The woman dragged off her apron and her jacket to make something of a pillow for the pretty yellow head, that lay so still. Suddenly Dorothy opened her eyes.
“As sure as you live,” whispered Samanthy, “It is that girl from the san—sanitation! I saw her once out with the nurse, and this is her!”
“And there’s a reward——”
“Shet up!” she snapped. “Lay still, dearie. You’re awful weak and we’re taking you home.”
“Home!” murmured Dorothy in a dazed way.
“Yes, to mommer and popper!” This from the farmer.
“Shet up, you, Josiah! How do you know she wants to go to them folks! There, dearie, is your head hurt?”
Dorothy only moaned and closed her eyes again.
“Heven’t you got a drop of anything? Not even a peppermint? I told you not to eat them all at a gullup,” growled the woman. “I never saw the like of you fer gluttonin’, Josiah!”
“And I never saw the beat of you fer growlin’. How do you feel, missy?”
“Will—you—shet—up? Josiah Hobbs! Don’t you see she’s sleepin’ like a babe?”
“And do you think it’s her? The one from the sanitation?”
“Shet up!”
“And there’s a lot of money in that. Well, we need it.”
Mrs. Samanthy Hobbs simply pulled the farmer’s long shaggy beard that bobbed up and down, goat fashion. Her “shet-ups” seemed exhausted.
Dorothy heard a little—she could hear the rumble of the wagon, and she could feel the hard, rough, but kind hand of the woman who smoothed her brow in a motherly way. That in itself was enough to make her close her eyes and feel content.
What a power is the hand of woman! Even though it be hardened by the hardest kind of work it has in it the magic stroke of tenderness.

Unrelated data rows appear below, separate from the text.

Lemma fold_dict_set_get {A V} (key : A -> string) (val : A -> V)
      (xs : list A) (acc : dict V) (k : string) :
  dict_get (fold_left (fun d x => dict_set d (key x) (val x)) xs acc) k
  = match last (filter (fun x => key x = k) xs) with
    | Some x => Some (val x)
    | None => dict_get acc k
    end.
Proof.
  revert acc. induction xs as [|x xs IH]; intros acc; simpl; [done|].
  rewrite IH, dict_get_set, filter_cons.
  destruct (decide (key x = k)) as [Hk|Hk].
  - rewrite last_cons. by destruct (last (filter _ xs)).
  - done.
Qed.


(** Storing under a key the dictionary has keeps the order of keys. *)
Lemma dict_keys_set_present {V} (d : dict V) (k : string) (v : V) :
  k ∈ dict_keys d -> dict_keys (dict_set d k v) = dict_keys d.
Proof.
  unfold dict_keys. induction d as [|[k' v'] d IH]; simpl.
  - by intros ?%elem_of_nil.
  - intros Hk. case_decide; subst; simpl; [done|].
    f_equal. apply IH. apply elem_of_cons in Hk as [?|?]; [congruence|done].
Qed.


End PyFacts.

(** ** The build-graph resolver and the topological sort *)

Module ReproducibleAIBuilderFacts.

Import Py PyFacts ReproducibleAIBuilder.

Section TopologicalSort.

Variable g : graph.

Lemma extends_refl st : extends st st.
Proof.
  split; [done|]. exists []. rewrite app_nil_r.
  split; [done|]. split; [constructor|].
  intros x. rewrite elem_of_nil. tauto.
Qed.

Lemma extends_trans st1 st2 st3 :
  extends st1 st2 -> extends st2 st3 -> extends st1 st3.
Proof.
  intros (Hs1 & l1 & Hr1 & Hn1 & Hl1) (Hs2 & l2 & Hr2 & Hn2 & Hl2).
  split; [set_solver|]. exists (l1 ++ l2).
  split; [by rewrite Hr2, Hr1, app_assoc|].
  split.
  - apply NoDup_app. split; [done|]. split; [|done].
    intros x Hx1 Hx2. apply Hl1 in Hx1. apply Hl2 in Hx2. tauto.
  - intros x. rewrite elem_of_app, Hl1, Hl2.
    specialize (Hs1 x). specialize (Hs2 x).
    destruct (decide (x ∈ visited st2)); tauto.
Qed.

Lemma extends_gray st st' x : extends st st' -> gray st' x <-> gray st x.
Proof.
  intros (Hs & l & Hr & _ & Hl). unfold gray.
  rewrite Hr, elem_of_app, Hl. specialize (Hs x).
  destruct (decide (x ∈ visited st)); tauto.
Qed.

(** *** Termination: the supplied fuel is enough *)

Lemma visit_total (U : gset string) :
  (forall n, n ∉ U -> deps g n = []) ->
  forall fuel n st,
    size (U ∖ visited st) < fuel ->
    exists st', visit fuel g n st = Some st' /\ visited st ⊆ visited st'.
Proof.
  intros HU. induction fuel as [|fuel IH]; intros n st Hsz; [lia|].
  simpl. case_decide as Hin; [eauto|].
  set (st1 := SortState ({[n]} ∪ visited st) (result st)).
  destruct (decide (n ∈ U)) as [HnU|HnU].
  - destruct (for_each_total (visit fuel g)
                (fun s => visited st1 ⊆ visited s) (deps g n) st1)
      as (st2 & -> & Hsub); [done| |].
    + intros d s _ Hs.
      destruct (IH d s) as (s1 & Hv & Hs1).
      * assert (U ∖ visited s ⊂ U ∖ visited st) as Hlt%subset_size
            by (subst st1; simpl in *; set_solver).
        lia.
      * exists s1. split; [done|]. set_solver.
    + eexists. split; [done|]. subst st1; simpl in *. set_solver.
  - rewrite (HU n HnU). simpl. eexists. split; [done|].
    simpl. set_solver.
Qed.

(** *** Structure of the result, cycles or not *)

Lemma visit_extends fuel : forall n st st',
  visit fuel g n st = Some st' -> extends st st' /\ n ∈ visited st'.
Proof.
  induction fuel as [|fuel IH]; intros n st st' Hv; [discriminate|].
  simpl in Hv. case_decide as Hin.
  { injection Hv as <-. split; [apply extends_refl | done]. }
  set (st1 := SortState ({[n]} ∪ visited st) (result st)) in *.
  destruct (for_each (visit fuel g) (deps g n) st1) as [st2|] eqn:Hloop;
    [|discriminate].
  injection Hv as <-.
  assert (extends st1 st2) as (Hs & l & Hr & Hn & Hl).
  { apply (for_each_invariant (visit fuel g)
             (fun _ s => extends st1 s) (deps g n) st1 st2);
      [apply extends_refl| |done].
    intros pre x post s s1 _ He Hx. apply IH in Hx as [Hx _].
    eapply extends_trans; eauto. }
  subst st1; simpl in *. split; [|set_solver].
  split; simpl; [set_solver|].
  exists (l ++ [n]). split; [by rewrite Hr, app_assoc|]. split.
  - apply NoDup_app. split; [done|]. split; [|apply NoDup_singleton].
    intros x Hx ->%list_elem_of_singleton. apply Hl in Hx. set_solver.
  - intros x. rewrite elem_of_app, Hl, list_elem_of_singleton.
    destruct (decide (x = n)); set_solver.
Qed.

Lemma visit_within_keys fuel : closed g -> forall n st st',
  n ∈ dict_keys g ->
  visit fuel g n st = Some st' ->
  (forall x, x ∈ visited st -> x ∈ dict_keys g) ->
  forall x, x ∈ visited st' -> x ∈ dict_keys g.
Proof.
  intros Hc. induction fuel as [|fuel IH]; intros n st st' Hn Hv Hk;
    [discriminate|].
  simpl in Hv. case_decide as Hin; [by injection Hv as <-|].
  set (st1 := SortState ({[n]} ∪ visited st) (result st)) in *.
  destruct (for_each (visit fuel g) (deps g n) st1) as [st2|] eqn:Hloop;
    [|discriminate].
  injection Hv as <-. simpl.
  apply (for_each_invariant (visit fuel g)
           (fun _ s => forall x, x ∈ visited s -> x ∈ dict_keys g)
           (deps g n) st1 st2); [| |done].
  - subst st1; simpl. intros x [->%elem_of_singleton|Hx]%elem_of_union; auto.
  - intros pre d post s s1 Hd Hs Hx. apply (IH d s s1); [|done|done].
    apply (Hc n). unfold edge. rewrite Hd, elem_of_app, elem_of_cons. auto.
Qed.

(** *** Order of the result on acyclic graphs *)

Lemma before_app_r x y l l' : before x y l -> before x y (l ++ l').
Proof.
  intros (l1 & l2 & l3 & ->). exists l1, l2, (l3 ++ l').
  by rewrite <- !app_assoc, <- !app_comm_cons, <- app_assoc.
Qed.

Lemma before_snoc x y l : x ∈ l -> before x y (l ++ [y]).
Proof.
  intros (l1 & l2 & ->)%list_elem_of_split. exists l1, l2, [].
  by rewrite <- app_assoc.
Qed.

Lemma visit_ordered fuel : acyclic g -> forall n st st',
  visit fuel g n st = Some st' ->
  (forall x, gray st x -> rtc (edge g) x n) ->
  ordered g st -> ordered g st'.
Proof.
  intros Hacyc. induction fuel as [|fuel IH]; intros n st st' Hv Hgray Hord;
    [discriminate|].
  simpl in Hv. case_decide as Hin; [by injection Hv as <-|].
  set (st1 := SortState ({[n]} ∪ visited st) (result st)) in *.
  destruct (for_each (visit fuel g) (deps g n) st1) as [st2|] eqn:Hloop;
    [|discriminate].
  injection Hv as <-.
  assert (Hgray1 : forall x, gray st1 x -> x = n \/ gray st x).
  { unfold gray; subst st1; simpl. set_solver. }
  assert (extends st1 st2 /\ ordered g st2 /\
          forall d, d ∈ deps g n -> d ∈ visited st2) as (Hext & Hord2 & Hvis).
  { apply (for_each_invariant (visit fuel g)
             (fun pre s => extends st1 s /\ ordered g s /\
                           forall d, d ∈ pre -> d ∈ visited s)
             (deps g n) st1 st2); [| |done].
    - split; [apply extends_refl|]. split; [exact Hord|].
      intros d Hd. by apply elem_of_nil in Hd.
    - intros pre d post s s1 Hd (He & Ho & Hp) Hx.
      destruct (visit_extends _ _ _ _ Hx) as [He1 Hd1].
      split; [eapply extends_trans; eauto|]. split.
      + eapply IH; eauto. intros x Hx'.
        apply (extends_gray _ _ x He) in Hx'.
        assert (edge g n d)
          by (unfold edge; rewrite Hd, elem_of_app, elem_of_cons; auto).
        destruct (Hgray1 x Hx') as [->|Hg]; [by apply rtc_once|].
        eapply rtc_r; eauto.
      + intros y [Hy| ->%list_elem_of_singleton]%elem_of_app; [|done].
        destruct He1 as [Hs _]. set_solver. }
  intros m d Hm Hmd. simpl in *.
  apply elem_of_app in Hm as [Hm| ->%list_elem_of_singleton].
  - apply before_app_r. by apply Hord2.
  - apply before_snoc. destruct (decide (d ∈ result st2)) as [|Hnin]; [done|].
    exfalso. apply (Hacyc n).
    assert (gray st1 d) as Hg.
    { apply (extends_gray _ _ d Hext). split; [by apply Hvis | done]. }
    destruct (Hgray1 d Hg) as [->|Hg']; [by apply tc_once|].
    eapply tc_rtc_r; [by apply tc_once | by apply Hgray].
Qed.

“Now, there,” Samanthy would murmur, “soon you will be in bed. Then we will fix you all up nice.”
Bed! Dorothy thought she was in bed—it was so much better than the stones, and that black water.

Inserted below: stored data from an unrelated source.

Lemma listed_record_block_agrees_witness :
  exists b : SourceBlock.t,
    get_source_block "b" (provider_of [job "a"; job "b"])
    = (provider_of [job "a"; job "b"], inr (Some b)) /\
    SourceBlock.text b = VStr "".
Proof.
  destruct (listed_record_block_agrees
              (provider_of [job "a"; job "b"]) 2
              [source_record_of "p" (job "a"); source_record_of "p" (job "b")]
              (source_record_of "p" (job "b")) "b")
    as (b & Hb & Htext & _).
  - change (NoDup [Some (VStr "a"); Some (VStr "b")]).
    apply NoDup_cons. split; [| apply NoDup_singleton].
    intros [Heq | Hin]%elem_of_cons; [discriminate |].
    by apply elem_of_nil in Hin.
  - reflexivity.
  - apply elem_of_cons. right. apply elem_of_cons. by left.
  - reflexivity.
  - exists b. split; [exact Hb | exact Htext].
Defined.

(** * Further properties of construction *)

Section Initialisation.
Variable now : nat -> Z.
Variable isoformat : Z -> string.

(** X9. [__post_init__] never raises, keeps [_id] and [_name], and is
    idempotent: run again on a provider it has initialised, at any later
    time, it changes nothing. The sample data is generated at most
    once. *)
Theorem post_init_idempotent (self : t) (later : nat -> Z) :
  snd (__post_init__ now isoformat self) = inr tt /\
  _id (fst (__post_init__ now isoformat self)) = _id self /\
  _name (fst (__post_init__ now isoformat self)) = _name self /\
  __post_init__ later isoformat (fst (__post_init__ now isoformat self))
  = (fst (__post_init__ now isoformat self), inr tt).
Proof. destruct self as [id name [| rec rest]]; by repeat split. Qed.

But she was getting her senses and with them came pain. Her head hurt, and the wagon jolted so that she was sore all over.
“We have only a few more trots, then we will be at home,” soothed Samanthy. “After that you kin sleep in a feather bed—as soft as your own white hands.”
She was smoothing those hands—they were very white, and very soft. What had turned Dorothy Dale’s camping days into this tragedy? Where was Tavia? And what was to become of Dorothy?
Strange how illness melts the strongest! Dorothy just wanted to rest—to rest—yes, to rest!
At the dingy back door, the old horse stopped. The farmer and his wife almost carried Dorothy in, and the strain made her close her eyes again; made her forget everything.
After much talk between the farmer and his wife, and many contrary directions, Dorothy was finally enveloped in a nightdress that even Tavia in her palmiest days could not have anticipated. It was big, it was broad, it was long, and it was roomy!